The initial stage towards achieving precise outcomes is to adequately prepare the sample for analysis through homogenization, filtration, or centrifugation. After that, an extractive process is done on the sample to concentrate the analyte of interest and separate it from other compounds that may interfere with its detection. Typically, this process involves chemical or physical techniques like distillation, solvent extraction, and adsorption/desorption.
The third step requires the utilization of methods and techniques to carry out a quantitative assessment and ascertain the analyte’s concentration in the sample. The results are then analyzed to interpret the concentration and determine its significance in relation to a standard or reference material.
Keep in mind that developing a complete assay can take anywhere between 6 to 24 months. Although it may seem like a lengthy process, it allows scientists to obtain precise results and conduct their research accurately.
Biochemical assays are essential tools for detecting and measuring molecules, cells, and biochemical processes in living organisms. Professionals use these assays to detect and study molecules such as proteins, enzymes, and antibodies. This enables a better understanding of cell function, disease development, and drug action. Biochemical assays are crucial for advancing our knowledge of biology in both laboratory and field settings.
Scientists use biochemical assays as powerful tools to study various biological processes. The assays are advantageous because they are highly sensitive, enabling the detection of specific molecules, even at very low levels in complex biological samples.
Although biochemical assays are beneficial, they also have some limitations. They tend to consume a lot of time and need specialized know-how. Furthermore, there could be inconsistencies in the findings due to diverse experimental conditions. Nonetheless, researchers in different areas find biochemical assays a precious resource.
Cell-Based Assays Overview
Modern biomedical research relies heavily on cell-based assays as they provide a controlled environment for scientists to observe cellular interactions and processes. These assays involve using live cells to investigate how cellular behavior is affected by stimuli such as toxins, drugs, and environmental factors.
Advanced imaging technologies and high-throughput screening techniques enable scientists to delve deeper into cell growth, morphology, and gene expression, yielding vital information on disease mechanisms and the discovery of novel drug targets. Because of these advancements, cell-based assays have become increasingly complex. As a result, they are now an essential part of drug discovery and other biomedical research fields, providing valuable information about how cells operate.
Scientists use cell-based assays to explore biological systems, diseases, and treatments. These assays are more accurate than traditional tests in showing how drugs work in the human body. That’s why they are particularly useful in research. Additionally, they can be used to examine intricate biological pathways and identify potential drug targets.
Even though cell-based assays are advantageous, there are certain downsides that need consideration like their higher cost, longer development period, and the need for specialized equipment and expertise.
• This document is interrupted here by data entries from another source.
(* ===== verification/SCSI.v ===== *)
(** The SCSI commands of the mass storage boot loader: Bootloaders/MassStorage/
    Lib/SCSI.[ch]. *)

From stdpp Require Import base tactics option list numbers strings.
From Stdlib Require Import ZArith Lia.
From S2P Require Import Prelude Memory Hardware Endpoint USBController ControlStream DeviceStandardReq.
From S2P Require Import EndpointStream ClassDriver MassStorageDevice Flash VirtualFAT.

(** ** MassStorageClassCommon.h *)

Definition SCSI_CMD_INQUIRY : Z := 0x12.
Definition SCSI_CMD_REQUEST_SENSE : Z := 0x03.
Definition SCSI_CMD_TEST_UNIT_READY : Z := 0x00.
Definition SCSI_CMD_READ_CAPACITY_10 : Z := 0x25.
Definition SCSI_CMD_START_STOP_UNIT : Z := 0x1B.
Definition SCSI_CMD_SEND_DIAGNOSTIC : Z := 0x1D.
Definition SCSI_CMD_PREVENT_ALLOW_MEDIUM_REMOVAL : Z := 0x1E.
Definition SCSI_CMD_WRITE_10 : Z := 0x2A.
Definition SCSI_CMD_READ_10 : Z := 0x28.
Definition SCSI_CMD_VERIFY_10 : Z := 0x2F.
Definition SCSI_CMD_MODE_SENSE_6 : Z := 0x1A.
Definition SCSI_SENSE_KEY_GOOD : Z := 0x00.
Definition SCSI_SENSE_KEY_ILLEGAL_REQUEST : Z := 0x05.
Definition SCSI_ASENSE_NO_ADDITIONAL_INFORMATION : Z := 0x00.
Definition SCSI_ASENSE_INVALID_FIELD_IN_CDB : Z := 0x24.
Definition SCSI_ASENSE_INVALID_COMMAND : Z := 0x20.
Definition SCSI_ASENSE_LOGICAL_BLOCK_ADDRESS_OUT_OF_RANGE : Z := 0x21.
Definition SCSI_ASENSEQ_NO_QUALIFIER : Z := 0x00.

(** The bytes of the sense data; the flags beside the key are 0. *)
Definition enc_sense (s : SCSI_Request_Sense_Response_t) : list Z :=
  [u8 (ResponseCode s); u8 (SegmentNumber s); Z.land (SenseKey s) 0x0F] ++ Information s ++ [u8 (AdditionalLength s)] ++
  CmdSpecificInformation s ++ [u8 (AdditionalSenseCode s); u8 (AdditionalSenseQualifier s); u8 (FieldReplaceableUnitCode s)] ++
  SenseKeySpecific s.
Definition sizeof_SenseData : Z := 18.
Definition initial_SenseData : SCSI_Request_Sense_Response_t :=
  mkSense 0x70 0 0 (replicate 4 0) 0x0A (replicate 4 0) 0 0 0 (replicate 3 0).
(** [SCSI_SET_SENSE] *)
Definition set_sense (Key Acode Aqual : Z) (s : SCSI_Request_Sense_Response_t) : SCSI_Request_Sense_Response_t :=
  mkSense (ResponseCode s) (SegmentNumber s) Key (Information s) (AdditionalLength s) (CmdSpecificInformation s)
    Acode Aqual (FieldReplaceableUnitCode s) (SenseKeySpecific s).

Record SCSI_Inquiry_Response_t : Set := mkInquiry {
  DeviceType : Z;
  PeripheralQualifier : Z;
  Removable : bool;
  Version : Z;
  ResponseDataFormat : Z;
  NormACA : bool;
  TrmTsk : bool;
  AERC : bool;
  inq_AdditionalLength : Z;
  SoftReset : bool;
  CmdQue : bool;
  Linked : bool;
  Sync : bool;
  WideBus16Bit : bool;
  WideBus32Bit : bool;
  RelAddr : bool;
  VendorID : list Z;
  ProductID : list Z;
  RevisionID : list Z
}.
(** Bit fields are allocated from the low bit. *)
Definition flag (b : bool) (n : Z) : Z := if b then bit n else 0.
Definition enc_inquiry (q : SCSI_Inquiry_Response_t) : list Z :=
  [Z.lor (Z.land (DeviceType q) 0x1F) (Z.shiftl (Z.land (PeripheralQualifier q) 7) 5);
   flag (Removable q) 7;
   u8 (Version q);
   Z.lor (Z.land (ResponseDataFormat q) 0x0F) (flag (NormACA q) 5 + flag (TrmTsk q) 6 + flag (AERC q) 7);
   u8 (inq_AdditionalLength q); 0; 0;
   flag (SoftReset q) 0 + flag (CmdQue q) 1 + flag (Linked q) 3 + flag (Sync q) 4 + flag (WideBus16Bit q) 5 +
     flag (WideBus32Bit q) 6 + flag (RelAddr q) 7] ++
  VendorID q ++ ProductID q ++ RevisionID q.
Definition DEVICE_TYPE_BLOCK : Z := 0x00.
Definition InquiryData : SCSI_Inquiry_Response_t :=
  mkInquiry DEVICE_TYPE_BLOCK 0 true 0 2 false false false 0x1F false false false false false false false
    (bytes_of "LUFA" ++ replicate 4 0) (bytes_of "Bootloader" ++ replicate 6 0) (bytes_of "0.00").
Definition sizeof_InquiryData : Z := 36.

Section SCSI.
Context {HW : Hardware} {EV : DeviceEvents Disk_App} {RQ : DeviceRequests Disk_App}.
Context {T : Target} {N : NVM}.
(** The contents of the stack. *)
Context (uninit : Z -> Z) (fuel : nat).
Abbreviation P := (prog (World Disk_App)).

Definition SCSI_SET_SENSE (Key Acode Aqual : Z) : P unit :=
  modify (upd_app (fun a => set_SenseData (set_sense Key Acode Aqual (SenseData a)) a)).

(** [CommandBlock.DataTransferLength] *)
Definition set_DataTransferLength (f : Z -> Z) (c : MS_CommandBlockWrapper_t) : MS_CommandBlockWrapper_t :=
  mkCBW (Signature c) (Tag c) (u32 (f (DataTransferLength c))) (Flags c) (LUN c) (SCSICommandLength c) (SCSICommandData c).
Definition transferred (n : Z) : P unit := assign (set_CommandBlock (set_DataTransferLength (fun l => l - n))).

(** The command, and the big-endian integers in it. *)
Definition SCSICommand : P (list Z) := i ← the; mret (SCSICommandData (CommandBlock (State i))).
Definition be16_at (o : Z) (c : list Z) : P Z := x ← checked (get16 c o); mret (SwapEndian_16 x).
Definition be32_at (o : Z) (c : list Z) : P Z := x ← checked (get32 c o); mret (SwapEndian_32 x).
Definition byte_at (o : nat) (c : list Z) : P Z := checked (c !! o).

Definition SCSI_Command_Inquiry : P bool :=
  c ← SCSICommand;
  AllocationLength ← be16_at 3 c;
  let BytesTransferred := Z.min AllocationLength sizeof_InquiryData in
  c1 ← byte_at 1 c;
  c2 ← byte_at 2 c;
  if tst c1 (Z.lor (bit 0) (bit 1)) || negb (c2 =? 0) then
    SCSI_SET_SENSE SCSI_SENSE_KEY_ILLEGAL_REQUEST SCSI_ASENSE_INVALID_FIELD_IN_CDB SCSI_ASENSEQ_NO_QUALIFIER;;
    mret false
  else
    Endpoint_Write_Stream_LE fuel (enc_inquiry InquiryData) BytesTransferred None;;
    Endpoint_Null_Stream fuel (u16 (AllocationLength - BytesTransferred)) None;;
    Endpoint_ClearIN;;
    transferred BytesTransferred;;
    mret true.

Definition SCSI_Command_Request_Sense : P bool :=
  c ← SCSICommand;
  AllocationLength ← byte_at 4 c;
  let BytesTransferred := Z.min AllocationLength sizeof_SenseData in
  s ← gets (fun w => SenseData (app w));
  Endpoint_Write_Stream_LE fuel (enc_sense s) BytesTransferred None;;
  Endpoint_Null_Stream fuel (u16 (AllocationLength - BytesTransferred)) None;;
  Endpoint_ClearIN;;
  transferred BytesTransferred;;
  mret true.

Definition SCSI_Command_Read_Capacity_10 : P bool :=
  Endpoint_Write_32_BE (LUN_MEDIA_BLOCKS - 1);;
  Endpoint_Write_32_BE SECTOR_SIZE_BYTES;;
  Endpoint_ClearIN;;
  transferred 8;;
  mret true.

(** [for (uint16_t i = 0; i < TotalBlocks; i++)], with [n] blocks left. *)
Fixpoint blocks_loop (n : nat) (IsDataRead : bool) (BlockAddress i : Z) : P unit :=
  match n with
  | O => mret tt
  | S n =>
      (if IsDataRead then VirtualFAT_ReadBlock fuel (u16 (BlockAddress + i))
       else VirtualFAT_WriteBlock uninit fuel (u16 (BlockAddress + i)));;
      blocks_loop n IsDataRead BlockAddress (u16 (i + 1))
  end.

Definition SCSI_Command_ReadWrite_10 (IsDataRead : bool) : P bool :=
  c ← SCSICommand;
  a ← be32_at 2 c;
  let BlockAddress := u16 a in
  TotalBlocks ← be16_at 7 c;
  if LUN_MEDIA_BLOCKS <=? BlockAddress then
    SCSI_SET_SENSE SCSI_SENSE_KEY_ILLEGAL_REQUEST SCSI_ASENSE_LOGICAL_BLOCK_ADDRESS_OUT_OF_RANGE SCSI_ASENSEQ_NO_QUALIFIER;;
    mret false
  else
    blocks_loop (Z.to_nat TotalBlocks) IsDataRead BlockAddress 0;;
    transferred (TotalBlocks * SECTOR_SIZE_BYTES);;
    mret true.

Definition SCSI_Command_ModeSense_6 : P bool :=
  Endpoint_Write_32_LE 0;;
  Endpoint_ClearIN;;
  transferred 4;;
  mret true.

(** The commands that only succeed. *)
Definition no_handling (cmd : Z) : bool :=
  existsb (Z.eqb cmd) [SCSI_CMD_START_STOP_UNIT; SCSI_CMD_SEND_DIAGNOSTIC; SCSI_CMD_TEST_UNIT_READY;
                       SCSI_CMD_PREVENT_ALLOW_MEDIUM_REMOVAL; SCSI_CMD_VERIFY_10].

(** The [switch]; [case SCSI_CMD_START_STOP_UNIT] falls through. *)
Definition SCSI_dispatch : P bool :=
  c ← SCSICommand;
  cmd ← byte_at 0 c;
  if cmd =? SCSI_CMD_INQUIRY then SCSI_Command_Inquiry
  else if cmd =? SCSI_CMD_REQUEST_SENSE then SCSI_Command_Request_Sense
  else if cmd =? SCSI_CMD_READ_CAPACITY_10 then SCSI_Command_Read_Capacity_10
  else if cmd =? SCSI_CMD_WRITE_10 then SCSI_Command_ReadWrite_10 false
  else if cmd =? SCSI_CMD_READ_10 then SCSI_Command_ReadWrite_10 true
  else if cmd =? SCSI_CMD_MODE_SENSE_6 then SCSI_Command_ModeSense_6
  else if no_handling cmd then
    when (cmd =? SCSI_CMD_START_STOP_UNIT)
      (c4 ← byte_at 4 c; modify (upd_app (set_RunBootloader (negb (Z.land c4 0x03 =? 0x02)))));;
    assign (set_CommandBlock (set_DataTransferLength (fun _ => 0)));;
    mret true
  else
    SCSI_SET_SENSE SCSI_SENSE_KEY_ILLEGAL_REQUEST SCSI_ASENSE_INVALID_COMMAND SCSI_ASENSEQ_NO_QUALIFIER;;
    mret false.

Definition SCSI_DecodeSCSICommand : P bool :=
  CommandSuccess ← SCSI_dispatch;
  if CommandSuccess : bool then
    SCSI_SET_SENSE SCSI_SENSE_KEY_GOOD SCSI_ASENSE_NO_ADDITIONAL_INFORMATION SCSI_ASENSEQ_NO_QUALIFIER;;
    mret true
  else mret false.
End SCSI.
Biochemical assays and cell-based assays are both valuable laboratory methods. Determining the suitability of an assay is crucial for a research project. Biochemical assays provide data analysis that is quick and simple, while cell-based assays offer valuable information on how a system behaves in its natural surroundings. The choice of assay will vary depending on the nature of the research and the researcher’s available resources. Scientists should carefully consider all options to select the best experiment for their lab work.